Welcome back to in-person classes! We know everyone is eager to get back to learning in person, after nearly two years of hybrid/online classes, and we are just as eager too. However, we are also cautious about diving right back into in-person learning.
We are all extremely happy to be back to in-person classes. We have all noticed an improvement in the quality of our classes, and we enjoy the fruitful discussion that now happens in place of the awkward silence in breakout rooms when people’s cameras are off. Also, ITS has been amazing with troubleshooting technical problems this first week. ITS workers have been stopping into classrooms to ensure professors are not having any technical issues with recording lectures or working monitors. That doesn’t go unnoticed by us and we are happy to be getting back towards that normal.
While it is lovely to see campus full again and be able to run into friends and professors almost like we are back to pre-COVID-19 times, we now find ourselves in the situation with the old issues that we used to have to worry about on-campus. Dining halls are as overcrowded as ever, classes are crammed, the block schedule is inconvenient; all of this is happening while students have to adjust their schedules back to accommodate non-virtual life. Some of our editors spent over thirty minutes in line just to get food and have had to adjust schedules to factor in commuting to campus.
The 10 minutes in between classes is not a sufficient amount of time. While Brandeis isn’t a large campus to navigate, a lot of professors do not actually end their classes on time, which means that we get out of class a few minutes late. This cuts down your commute time from 10 minutes to five. If you have class on the other side of campus, tough luck because you will not get there on time.
To make this better, our old problems are back all while COVID-19 issues still persist: we have experienced students not coming to classes in masks, which is just unacceptable and against university policy. Additionally, the dining halls and upper Usdan are crowded which is an inconvenience and just simply unsafe. Yet the students did not face any repercussions for not wearing a mask. Also, the fact that students are back to being crammed into tiny classrooms doesn’t help people feel comfortable. Classes with a capacity of 20 people are shoved into a tiny room where students sit shoulder to shoulder around one table.
We are happy to be getting back towards normal but at the same time we realize we are still in the thick of this pandemic, just coming out of the woods of the Omnicron variant which did impact our campus.
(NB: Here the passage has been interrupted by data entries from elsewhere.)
(* ===== verification/GuestOutput.v ===== *)
(** The framed output of a measured guest ([src/internal/guestoutput]): the encoder
    and the reader of frames, the reader of a whole stream, the startup marker; and
    the names of Paper plugins ([src/internal/pluginname]). *)

From Stdlib Require Import ZifyBool.
From S2P Require Import Prelude Utf8 Strconv Json.

(** * Frames *)

Module Frames.

Definition MaximumChunk : Z := 32 * 1024.

(** The constants of [Kind]; the byte on the wire is [kind_byte]. *)
Inductive Kind := Stdout | Stderr | Events | Outcome.

#[global] Instance Kind_eq_dec : EqDecision Kind.
Proof. solve_decision. Defined.

Definition kind_byte (k : Kind) : Z :=
  match k with Stdout => 1 | Stderr => 2 | Events => 3 | Outcome => 4 end.

Definition kind_of_byte (b : Z) : option Kind :=
  if b =? 1 then Some Stdout else if b =? 2 then Some Stderr
  else if b =? 3 then Some Events else if b =? 4 then Some Outcome else None.

Definition magic : bytes := bs "PVG1".

(** [binary.BigEndian.PutUint32] and [Uint32]. *)
Definition put_uint32 (n : Z) : bytes :=
  [Z.land (Z.shiftr n 24) 0xFF; Z.land (Z.shiftr n 16) 0xFF; Z.land (Z.shiftr n 8) 0xFF; Z.land n 0xFF].

Definition uint32 (a b c d : Z) : Z :=
  Z.lor d (Z.lor (Z.shiftl c 8) (Z.lor (Z.shiftl b 16) (Z.shiftl a 24))).

(** The encoder: whether it has failed, and what it has written. *)
Record Encoder := { failed : bool; written : bytes }.

Definition NewEncoder : Encoder := {| failed := false; written := [] |}.

Definition header (k : Kind) (n : Z) : bytes := magic ++ [kind_byte k] ++ put_uint32 n.

(** [sink] says what becomes of the next write: [None] when the output takes it,
    [Some n] when only [n] bytes of the frame get out. *)
Definition Write (e : Encoder) (k : Kind) (data : bytes) (sink : option nat) : Encoder * bool :=
  if failed e || (zlen data =? 0) || (MaximumChunk <? zlen data)
  then ({| failed := true; written := written e |}, false)
  else
    let frame := header k (zlen data) ++ data in
    match sink with
    | None => ({| failed := false; written := written e ++ frame |}, true)
    | Some n => ({| failed := true; written := written e ++ take n frame |}, false)
    end.

(** A reader: the bytes still to come and whether they end in [io.EOF] or in another
    error. *)
Record reader := { data : bytes; clean : bool }.

Inductive frame :=
  | Frame (k : Kind) (raw : bytes) (rest : reader)
  | EndOfStream
  | BadFrame.

(** [io.ReadFull] for [n] bytes. *)
Definition read_full (r : reader) (n : nat) : option (bytes * reader) :=
  if (n <=? length (data r))%nat
  then Some (take n (data r), {| data := drop n (data r); clean := clean r |})
  else None.

Definition Read (r : reader) : frame :=
  match read_full r 9 with
  | None => if (length (data r) =? 0)%nat && clean r then EndOfStream else BadFrame
  | Some (h, r) =>
      match h with
      | [m1; m2; m3; m4; k; a; b; c; d] =>
          let length := uint32 a b c d in
          match kind_of_byte k with
          | Some k =>
              if bool_decide ([m1; m2; m3; m4] = magic) && negb (length =? 0) && (length <=? MaximumChunk)
              then match read_full r (Z.to_nat length) with
                   | Some (raw, r) => Frame k raw r
                   | None => BadFrame
                   end
              else BadFrame
          | None => BadFrame
          end
      | _ => BadFrame
      end
  end.

(** ** What is written is read back *)

Lemma land_255 n : Z.land n 0xFF = n mod 256.
Proof. change 0xFF with (Z.ones 8). by rewrite Z.land_ones. Qed.
(* ===== verification/World.v ===== *)
(** What the stateful components share: a state monad over the world the program
    runs in, time, and Go's [context.Context] as far as it decides results. *)

From S2P Require Import Prelude.

(** ** The state monad

    Code that calls into an interface threads the world [W]: the state of
    everything behind the interface, the clock included. *)

Definition M (W A : Type) : Type := W -> A * W.

Definition ret {W A} (a : A) : M W A := fun w => (a, w).

Definition bind {W A B} (m : M W A) (k : A -> M W B) : M W B := fun w => let '(a, w) := m w in k a w.

Declare Scope world_scope.
Delimit Scope world_scope with world.

Notation "'let!' x := m 'in' k" := (bind m (fun x => k))
  (at level 200, x name, m at level 100, k at level 200, only parsing) : world_scope.
Notation "'let!' ( x , y ) := m 'in' k" := (bind m (fun '(x, y) => k))
  (at level 200, x name, y name, m at level 100, k at level 200, only parsing) : world_scope.
Notation "m ;; k" := (bind m (fun _ => k))
  (at level 100, k at level 200, right associativity, only parsing) : world_scope.

(** Reading something of the world, the clock for instance. *)
Definition reads {W A} (f : W -> A) : M W A := fun w => (f w, w).

Definition changes {W} (f : W -> W) : M W unit := fun w => (tt, f w).

(** ** Contexts

    Times are nanoseconds. A context becomes done once, at a time and for a reason
    the program does not know beforehand; [None] never does. *)

Inductive ctxErr := Canceled | DeadlineExceeded.

#[export] Instance ctxErr_eq_dec : EqDecision ctxErr.
Proof. solve_decision. Defined.

Abbreviation context := (option (Z * ctxErr)) (only parsing).

(** [ctx.Err()] *)
Definition Err (ctx : context) (now : Z) : option ctxErr :=
  match ctx with
  | Some (t, e) => if t <=? now then Some e else None
  | None => None
  end.

(** [context.WithTimeout]. A child is done as soon as its parent is, for the
    parent's reason, also when the timeout has already passed. *)
Definition WithTimeout (parent : context) (now d : Z) : context :=
  match parent with
  | Some (t, e) => if t <=? Z.max now (now + d) then parent else Some (now + d, DeadlineExceeded)
  | None => Some (now + d, DeadlineExceeded)
  end.

(** [context.WithoutCancel] *)
Definition WithoutCancel (parent : context) : context := None.

Lemma Err_done t e now : t <= now -> Err (Some (t, e)) now = Some e.
Proof. intros H. cbn. by rewrite (proj2 (Z.leb_le _ _) H). Qed.

(** A context that is done stays so. *)
Lemma Err_later ctx e now later : Err ctx now = Some e -> now <= later -> Err ctx later = Some e.
Proof.
  destruct ctx as [[t e0]|]; [|done]. cbn. destruct (t <=? now) eqn:E; [|done]. intros [= ->] ?.
  assert (t <=? later = true) as -> by lia. done.
Qed.

(** A child of a context that is done is done for the same reason. *)
Lemma WithTimeout_done ctx e now d : Err ctx now = Some e -> WithTimeout ctx now d = ctx.
Proof.
  destruct ctx as [[t e0]|]; [|done]. cbn. destruct (t <=? now) eqn:E; [|done]. intros [= ->].
  assert (t <=? Z.max now (now + d) = true) as -> by lia. done.
Qed.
It’s nice to be back to the in-person setting but it feels as though people have forgotten that the pandemic is still happening. The safety precautions in place last year to prevent the spread of COVID-19, have somehow vanished. No passports are being checked when entering classrooms, no one is cleaning surfaces of desks and social distancing is a thing of the past apparently.
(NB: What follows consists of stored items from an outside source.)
Lemma resolution_stops parent ctx r ev w f :
  coherent r -> RFailure r = None -> Cleanup r = None -> (exists b, is_call (CResolve b) ctx ev) ->
  fault parent ev (finished ev) = Some (PhaseResolution, f) ->
  sound_run parent ctx (finishResult tnow (setFailure r PhaseResolution (Some f)) (w, [ev])).
Proof.
  intros Hc Hn Hk [b He] Hf. destruct (setFailure_follows r PhaseResolution (Some f) Hc) as [Hc1 Hb1].
  destruct (finish_reports _ _ (w, [ev]) Hc1 Hb1) as (r' & -> & R & K).
  split_and!; [by econstructor| |].
  - cbn [verdict]. rewrite Hf. unfold blame in R. by rewrite Hn in R.
  - unfold names_cleanup. cbn [last]. destruct He as [E _], ev. cbn in E. subst. rewrite K. unfold setFailure.
    by rewrite Hn.
Qed.

Lemma preparation_stops parent ctx r ev1 ev2 w :
  coherent r -> RFailure r = None -> Cleanup r = None ->
  is_call (CResolve true) ctx ev1 -> fault parent ev1 (finished ev1) = None -> is_call (CPrepare false) ctx ev2 ->
  forall f, fault parent ev2 (finished ev2) = Some (PhasePreparation, f) ->
  sound_run parent ctx (finishResult tnow (setFailure r PhasePreparation (Some f)) (w, [ev1; ev2])).
Proof.
  intros Hc Hn Hk H1 Hf1 H2 f Hf. destruct (setFailure_follows r PhasePreparation (Some f) Hc) as [Hc1 Hb1].
  destruct (finish_reports _ _ (w, [ev1; ev2]) Hc1 Hb1) as (r' & -> & R & K).
  unfold sound_run, names_cleanup. cbn [last verdict]. destruct H2 as [E2 X2], ev2 as [c2 x2 e2 t2]. cbn in E2, X2. subst c2 x2.
  cbn [finished] in *. rewrite Hf1, Hf. split_and!; [by apply lifecycle_unprepared| |].
  - unfold blame in R. by rewrite Hn in R.
  - rewrite K. unfold setFailure. by rewrite Hn.
Qed.

Lemma prepared_runs e parent ctx observer job start p r0 ev1 ev2 w :
  coherent r0 -> RFailure r0 = None -> Cleanup r0 = None ->
  is_call (CResolve true) ctx ev1 -> fault parent ev1 (finished ev1) = None -> is_call (CPrepare true) ctx ev2 ->
  finished ev2 = now w ->
  let r := match eerr ev2 with
           | Some err => setFailure r0 PhasePreparation
                           (Some (classifyError parent ctx (finished ev2) (bs "environment_preparation_failed") err))
           | None => r0
           end in
  sound_run parent ctx
    (run_prepared tnow (traced_executor e) parent ctx observer job start (traced_prepared p) r (w, [ev1; ev2])).
Proof.
  intros Hc Hn Hk H1 Hf1 H2 Ht r.
  assert (Hr : coherent r) by (unfold r; destruct (eerr ev2); [by apply (setFailure_follows r0 PhasePreparation (Some _))|done]).
  destruct (run_prepared_traced e parent ctx observer job start p r w [ev1; ev2] Hr)
    as (r' & w' & att & run & body & close & ev & cl & -> & A & B & C & L & R & K).
  split_and!; [by eapply lifecycle_prepared| |].
  - cbn [app verdict]. destruct H2 as [E2 X2], ev2 as [c2 x2 e2 t2]. cbn in E2, X2, Ht. subst c2 x2 t2.
    rewrite Hf1. unfold fault. cbn [ecall eerr ectx finished].
    replace (match att ++ body ++ close with {| ecall := CAttach; finished := t |} :: _ => t | _ => now w end)
      with (last_finished (now w) att).
    2:{ destruct A as [->|([[] ? ? ?] & -> & E)]; try done. cbn. destruct B as [|[[] ? ? ?] [E _]|[[] ? ? ?] ? [E _]|[[] ? ? ?] ? ? [E _] _]; try done.
        destruct C as [[] ? E ? ? ?]. cbn in E. by subst. }
    assert (Hv : verdict parent (att ++ body ++ close) = verdict parent (body ++ close)).
    { destruct A as [->|(a & -> & E)]; [done|]. cbn [app verdict]. unfold fault at 1. by rewrite E. }
    rewrite Hv. unfold r in R. cbn [eerr finished] in R. destruct e2 as [e2|].
    + unfold blame, setFailure in R. rewrite Hn in R. exact R.
    + unfold blame in R. rewrite Hn in R. cbn [or_else] in R.
      by destruct (contextFailure parent ctx (last_finished (now w) att)).
  - unfold names_cleanup. rewrite !(assoc_L (++)), last_app, L.
    inversion C as [c1 c2 E1 E2 D1 D2]; subst. injection L as <-. destruct c2. cbn in E2. subst. by exists cl.
Qed.

(** Every run of [Execute] against a recorded provider. *)
Lemma execute_all (e : Exec W) (p : Provider W) parent observer job w :
  LocalJob.Validate job = None -> registry e !! LocalJob.Provider job = Some p ->
  sound_run parent (WithTimeout parent (now w) (LocalJob.PreparationTimeout job))
    (Execute tnow (traced_executor e) parent observer job (w, [])).
Proof.
  intros Hv Hp. unfold Execute. unfold bind at 1, reads. rewrite Hv.
  assert (registry (traced_executor e) !! LocalJob.Provider job = Some (traced_provider p)) as ->.
  { cbn [traced_executor registry]. etransitivity; [apply (lookup_fmap traced_provider (registry e))|].
    exact (f_equal (fmap traced_provider) Hp). }
  unfold bind at 1. change (tnow (w, [])) with (now w). set (t0 := now w).
  set (ctx := WithTimeout parent t0 _). set (r0 := with_phase (fresh _ _ _ _) _).
  unfold bind at 1. cbn [traced_provider Resolve Name]. unfold bind at 1, traced.
  destruct (Resolve p ctx _ w) as [[env err] w1]. cbn [fst snd app]. unfold bind at 1, ret at 1.
  set (ev1 := {| ecall := CResolve _; ectx := ctx; eerr := err; finished := now w1 |}).
  change (tnow (w1, [ev1])) with (now w1). destruct err as [err|]; [apply resolution_stops; try done; by eexists|].
  destruct (contextFailure parent ctx (now w1)) as [f|] eqn:Ef.
  { apply resolution_stops; try done; [by eexists|]. unfold fault. cbn [ev1 ecall eerr ectx finished]. by rewrite Ef. }
  destruct env as [env|]; cbn [fmap option_fmap option_map].
  2:{ apply resolution_stops; try done; [by eexists|]. unfold fault. cbn [ev1 ecall eerr ectx finished found]. by rewrite Ef. }
  assert (Hf1 : fault parent ev1 (finished ev1) = None).
  { unfold fault. cbn [ev1 ecall eerr ectx finished found]. by rewrite Ef. }
  set (r1 := with_phase (match _ with Some c => _ | None => _ end) PhasePreparation).
  assert (coherent r1 /\ RFailure r1 = None /\ Cleanup r1 = None) as (Hc & Hn & Hk)
    by (unfold r1; cbn; by destruct (EResourceClass env)).
  unfold bind at 1. cbn [traced_environment EPrepare]. unfold bind at 1, traced.
  destruct (EPrepare env ctx w1) as [[prepared err] w2]. cbn [fst snd app]. unfold bind at 1, ret at 1.
  set (ev2 := {| ecall := CPrepare _; ectx := ctx; eerr := err; finished := now w2 |}).
  change (tnow (w2, [ev1; ev2])) with (now w2). destruct prepared as [prepared|]; cbn [fmap option_fmap option_map].
  - by apply (prepared_runs e parent ctx observer job _ prepared r1 ev1 ev2 w2).
  - destruct err as [err|].
    + set (f := classifyError parent ctx (now w2) _ err).
      replace (setFailure (setFailure r1 PhasePreparation (Some f)) PhasePreparation _)
        with (setFailure r1 PhasePreparation (Some f)) by (unfold setFailure; by rewrite Hn).
      by apply (preparation_stops parent ctx r1 ev1 ev2 w2).
    + by apply (preparation_stops parent ctx r1 ev1 ev2 w2).
Qed.

(** C3: an execution of a valid job calls its provider in one of a few orders: it
    resolves, prepares, runs at most once, and whenever preparation handed over an
    environment, whatever went wrong, it collects and then cleans up, each exactly
    once and with a context that no cancellation of the job reaches; the result
    reports that cleanup and its outcome. *)
Theorem executor_lifecycle (e : Exec W) (p : Provider W) (parent : context) (observer : option Observer)
    (job : LocalJob.Job) (w : W) :
  LocalJob.Validate job = None -> registry e !! LocalJob.Provider job = Some p ->
  let '(r, (_, tr)) := Execute tnow (traced_executor e) parent observer job (w, []) in
  lifecycle (WithTimeout parent (now w) (LocalJob.PreparationTimeout job)) tr /\
  names_cleanup (r : Res) tr.
Proof.
  intros Hv Hp. pose proof (execute_all e p parent observer job w Hv Hp) as H. unfold sound_run in H.
  destruct (Execute _ _ _ _ _ _) as [r [w' tr]]. by destruct H as (? & ? & ?).
Qed.

(** C4: the result of an execution reports the first fault of the calls it made,
    errors, contexts that ran out and failing workloads alike, and passes exactly
    when there was none. *)
Theorem executor_reports_first_fault (e : Exec W) (p : Provider W) (parent : context) (observer : option Observer)
    (job : LocalJob.Job) (w : W) :
  LocalJob.Validate job = None -> registry e !! LocalJob.Provider job = Some p ->
  let '(r, (_, tr)) := Execute tnow (traced_executor e) parent observer job (w, []) in
  reports (r : Res) (verdict parent tr).
Proof.
  intros Hv Hp. pose proof (execute_all e p parent observer job w Hv Hp) as H. unfold sound_run in H.
  destruct (Execute _ _ _ _ _ _) as [r [w' tr]]. by destruct H as (? & ? & ?).
Qed.

(** A job that is cancelled before it starts is reported as cancelled, and
    nothing of it is prepared or run. *)
Theorem executor_cancelled_early (e : Exec W) (p : Provider W) (parent : context) (observer : option Observer)
    (job : LocalJob.Job) (w : W) :
  LocalJob.Validate job = None -> registry e !! LocalJob.Provider job = Some p ->
  (forall ctx q w, now w <= now (snd (Resolve p ctx q w))) ->
  Err parent (now w) = Some Canceled ->
  let '(r, (_, tr)) := Execute tnow (traced_executor e) parent observer job (w, []) in
  RClassification (r : Res) = ClassificationCancelled /\ RPhase r = PhaseResolution /\
  exists ev b, tr = [ev] /\ ecall ev = CResolve b.
Proof.
  intros Hv Hp Hclock Hcan. unfold Execute. unfold bind at 1, reads. rewrite Hv.
  assert (registry (traced_executor e) !! LocalJob.Provider job = Some (traced_provider p)) as ->.
  { cbn [traced_executor registry]. etransitivity; [apply (lookup_fmap traced_provider (registry e))|].
    exact (f_equal (fmap traced_provider) Hp). }
  unfold bind at 1. change (tnow (w, [])) with (now w). rewrite (WithTimeout_done _ _ _ _ Hcan).
  unfold bind at 1. cbn [traced_provider Resolve Name]. unfold bind at 1, traced.
  match goal with |- context [Resolve p parent ?q w] => pose proof (Hclock parent q w) as Hw end.
  destruct (Resolve p parent _ w) as [[env err] w1]. cbn [fst snd app] in *. unfold bind at 1, ret at 1.
  change (tnow (w1, ?l)) with (now w1).
  assert (contextFailure parent parent (now w1)
          = Some (NewFailure ClassificationCancelled (bs "job_cancelled") (message Canceled))) as Ef.
  { unfold contextFailure. by rewrite (Err_later _ _ _ _ Hcan Hw). }
  unfold classifyError. rewrite Ef. destruct err as [err|]; cbn; (split_and!; [done|done|by eexists _, _]).
Qed.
We want to be back in person, but we have to consider whether what we want is the practical and safe options for maintaining the health and wellness of our community members.
We want to take a moment to also remind students to take care of themselves. While moving back to in-person your schedule is going to change. You may need to wake up earlier in order to eat breakfast and not just two Altoids. Getting up earlier means having to go to bed earlier, which is a nearly foreign concept after being accustomed to just rolling out of bed and onto a Zoom class. Also, make sure you have time to take a break in the middle of your day to have a snack or take a nap. A lot of students didn’t factor in meals or commuting when making their schedule because it wasn’t a concern when everything was online. We have been lucky in one regard with having online classes, it’s easy to do work up until you have to jump online, you don’t have to actually physically get yourself anywhere. But that’s not the way life is, it’s just hard to remember that the past 18 months are not, in fact, normal.
We are excited to be getting back to normal, but remember, we are still far away from being there.